## MATERIALS PROVIDED
· · · ·

(* ===== verification/Prelude.v ===== *)
(** * Verification of d-raft

    d-raft is a deterministic simulator for the Raft consensus protocol: a reference Raft
    node, a discrete-event scheduler, a simulated network, semantic choices that can be
    recorded and replayed, a cluster harness that puts them together, a checker of safety
    properties over histories, a systematic explorer of schedules, and the artifacts that
    make a run reproducible.  This library models these parts as executable definitions,
    one file per component, and proves what makes them correct.

    ** The parts and the files that model them

    - The Raft protocol (src/raft).  [RaftTypes] has the data of types.go: durable states,
      messages, inputs and effects as tagged unions.  [Membership] is membership.go, joint
      consensus.  [Node] is node.go: the node record, [New], [Start], [Step] and every
      handler; a function that can panic returns a [go] value.  [NodeInv], [NodeReplication]
      and [NodeStep] hold the lemmas and the invariant [node_wf]; [NodeHost] is a node behind its persistence barrier with
      crashes, [Campaign] what a step does to terms and votes, [Election] a group of hosts
      over a network that may lose, repeat and reorder messages.  [NodeProps] has the
      theorems on one node.
    - The scheduler (src/queue.go, src/simulator.go).  [Heap] is the indexed binary heap
      over a store of events, [Simulator] the operations and run loops, [SimInv] the
      invariant and the abstract scheduler (a clock and a map of pending events), and
      [SimProps] the refinement and the run loops.
    - Random streams (src/rand.go): [Rand], SplitMix64 and rejection sampling.
    - The network (src/network.go): [Network], with its theorems in [NetProps].
    - Text and digests (the Standard Library of Go as the code uses it): [Json] is the
      grammar of JSON, [JsonEnc] the encoding of strings and numbers and [Compact],
      [JsonTree] the parser into trees, [StrictJson] the refusal of repeated names and deep
      nesting (src/internal/strictjson), [Text] and [JsonText] the texts of numbers,
      identifiers and whole documents, [Sha256] the digest, [Digest] hexadecimal text and
      byte order, [Order] the order of strings, [Fields] length-prefixed concatenations.
    - Semantic choices (src/decision): [Decision] has choices, the seeded decider, the
      recorder, tapes, prefixes and guided replay as instances of the class [Decider];
      [DecisionProps] shows that a recorded run replays.
    - Exploration (src/explore): [Explore], with [ExploreProps] (it ends and counts) and
      [ExploreSearch] (it is exhaustive, what it reports is reproduced, and the cache of
      states prunes exact repetitions only).
    - The application (src/apporacle): [AppOracle] is the portable key/value machine with
      its command codec, hash chain and checkpoints; [AppOracleProps], [AppOracleRestore].
    - The checker (src/check): [Check] observes states and reports violations;
      [CheckReports] states the safety of a history on the observations themselves and
      [CheckSafe] relates the two.
    - Artifacts (src/artifact): [Outcome] and [Scenario] hold the data, [Artifact] the
      validation of scenarios, configurations and runs, [ArtifactProps] its theorems.
    - Minimization (src/minimize): [Minimize] has the three reduction phases over an
      evaluator and the entry point; [MinimizeProps] its theorems.
    - The cluster harness (src/raftsim/cluster.go) composes all of these.  [ClusterState]
      is the cluster record and the monad of its computations, [Cluster] every operation
      and callback, [ClusterGroup] and [ClusterRun] the simulation of a cluster by a group
      of [Election], [ClusterProps] what holds of all runs of all clusters and of their
      mailboxes, [ClusterClock] that no operation moves the clock, [ClusterProgram] that
      the harness is one program of its decider.  [Canonical] is the canonical state of the
      router and of the cluster.
    - Experiments (src/experiment): [Experiment] schedules the actions of a scenario on a
      cluster, runs it, digests what it observes and encodes frontiers; [Semantic] executes
      plans and has the canonical workloads; [ExperimentProps] and [ExperimentReplay] have
      the theorems.
    - Semantic plans (src/semanticplan): [Projector] answers choices by portable keys,
      [Document] reads documents, [Normalized] compares outcomes, [Plan] has capabilities
      and the preflight, [Execution] the evidence of an execution and its independent
      reconstruction, [Causal] replay by operation.  Their theorems are in the files of the
      same name with [Props], and in [ExecutionCompare].
    - Corpora of source mutants (src/mutant) and manifests of defects (src/defect): [Lines]
      cuts texts and cleans paths, [MutantCorpus] has manifests, results, classification and
      the runner, [MutantProps] its theorems; [Defects] the manifests of pinned defects.
    - Traces (src/trace.go, src/trace): [Trace] has the events, the recorder, the decoder
      and the theorem that a scheduler's trace is read back.
    - The adapter to etcd's Raft (src/adapters/etcdraft): [EtcdState] has the class
      [Library] of what it calls of go.etcd.io/raft, its chain of applied entries
      (oracle.go), its state and its computations; [EtcdCluster] its operations and
      callbacks (cluster.go, observe.go, decisions.go, adapter.go), [EtcdExecute] its
      executions (execute.go, semantic.go); [EtcdInv] the invariant of its clusters and
      [EtcdProps] that every operation keeps it, with the theorems.

    ** How the parts interact

    A node never does I/O: [Node.Step] returns effects.  The harness ([Cluster.submit],
    [processEffects]) turns them into events of the scheduler and packets of the network;
    their callbacks ([Cluster.runAction], [runDelivery]) come back into [submit].  The
    scheduler and the network are generic in the actions they carry, and the harness
    instantiates them.  Where the code asks a decider, the model takes any instance of the
    class [Decision.Decider]; the recorder, the tape and the explorer are instances, and
    the theorems on replay and exploration hold of every program that asks a decider.

    ** What the theorems show

    - One node: the invariant of all runs, no panic, votes that survive crashes, the
      history a step keeps, the persistence barrier, quorums behind every leader, the
      commit rule, what an acknowledgement promises, recovery of the application.
    - Groups and clusters: election safety of a group under any loss, repetition, order
      and crashes; every run of the harness is a run of such a group, so the harness has
      it too; storage events are never stale; mailboxes drain.
    - Configurations: any two quorums of one configuration, and of neighbouring ones, meet.
    - The scheduler refines a map of pending events, runs them in order of time and of
      scheduling, and its loops end; a packet is dropped or delivered exactly once.
    - Recording and replay reproduce a run; exploration ends, counts, reports only what
      its tape reproduces, and misses nothing when it reports nothing left out.
    - The application: codecs and checkpoints are exact, commitments bind histories up to
      a collision of the hash function.
    - The checker reports nothing exactly on safe histories; its reports are valid and
      unique.
    - Artifacts: a validated experiment is executable; the resource budget is exact.
    - Minimization ends within its budget with a result from which no single action or
      guide entry can be left out; the minimized artifact reproduces the violation.
    - Experiments: an execution ends within the budget of its scenario, its outcome is one
      an artifact accepts, the cluster it leaves has the safety of a group, and a recorded
      experiment replays exactly.
    - Corpora: a kill is attributed to its invariant by the evidence it is recorded with,
      and the runner never refuses its own results.
    - Traces: what a scheduler reports is recorded without error and read back in full.
    - The adapter: whatever the library does, a ready is released only when the storage is
      what writing it makes, a process recovers exactly the application it had, and equal
      chain digests mean equal histories up to a collision of the hash function.
    - Semantic plans: the preflight lists exactly the reasons to refuse a plan; projecting a
      tape with its own directives reproduces it and reports so; evidence of an honest run
      is never rejected; comparison of outcomes is total and symmetric; causal replay gives
      an operation one disposition.

    ** Integers, fuel and bounds

    A [uint64] is a [Z] with [wrap64] wherever Go's arithmetic can wrap; an [int64]
    addition that can overflow is tested as the code tests it.  Loops that are not
    structural take fuel: rejection sampling stops with probability one only, so its fuel
    is a parameter and running out is a value of its own ([None]), never a result;
    [Uint64N_terminates_in_range] names the draws that end it.  The loop of the adapter over
    the readies of a raw node lasts as long as the library has any, so it shares that fuel.  The loops of the
    explorer, of [drain], of the line reader of traces and of the JSON scanner have fuel computed from their input, with
    theorems that it is enough ([search_ends_and_counts], [drain_ends]).  The run loops of
    the scheduler may run forever when actions keep scheduling; [run_drains_queue] and
    [run_until_stops_at_end] say when they end.

    ** Parameters

    The JSON texts that [encoding/json] writes by reflection for tags, packets, decision
    contexts, observations, plans and evidence are parameters ([ClusterState.Encoders],
    [Experiment.Texts], [marshal], [marshalPlan], [marshalExecution], [marshalEvidence]), as
    is the filling of a structure from a document ([Decode]); what is assumed of them is
    that they are valid JSON, or read back what was written, where a theorem needs it.
    What git, the file system and the test processes answer to the runner of a corpus is a
    record of the world ([World]).  The types and functions of go.etcd.io/raft that the
    adapter calls are the class [EtcdState.Library], of which nothing is assumed but, in one
    theorem, that indexes and terms of entries have 64 bits; a toy instance runs the
    witnesses.  Runners of the explorer, and the executions that
    minimization evaluates, are deterministic programs over a decider.

    ** Not modelled

    Decoding of documents into Go structures (reflection), the text of error messages, the
    trace sinks of the network, of the harness and of the random streams, command-line programs (src/cmd), the demonstration of src/internal/projectionstudy, the
    resolution of symbolic links and the environment of subprocesses in src/mutant, the
    logger and the commands of the adapter to etcd's Raft (src/adapters/etcdraft/logger.go
    and cmd), and the evaluation harness (src/evaluation), which measures subprocesses. *)

From stdpp Require Export base gmap list sorting strings fin_maps.
From Stdlib Require Export ZArith Lia Strings.Byte.
From stdpp Require Import options.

· · · ·

## WORK ORDER
Return only the stretch of the material above from the line holding "same name with" through the line holding "[Library] of what", copied exactly.

## EXPECTED ANSWER
      same name with [Props], and in [ExecutionCompare].
    - Corpora of source mutants (src/mutant) and manifests of defects (src/defect): [Lines]
      cuts texts and cleans paths, [MutantCorpus] has manifests, results, classification and
      the runner, [MutantProps] its theorems; [Defects] the manifests of pinned defects.
    - Traces (src/trace.go, src/trace): [Trace] has the events, the recorder, the decoder
      and the theorem that a scheduler's trace is read back.
    - The adapter to etcd's Raft (src/adapters/etcdraft): [EtcdState] has the class
      [Library] of what it calls of go.etcd.io/raft, its chain of applied entries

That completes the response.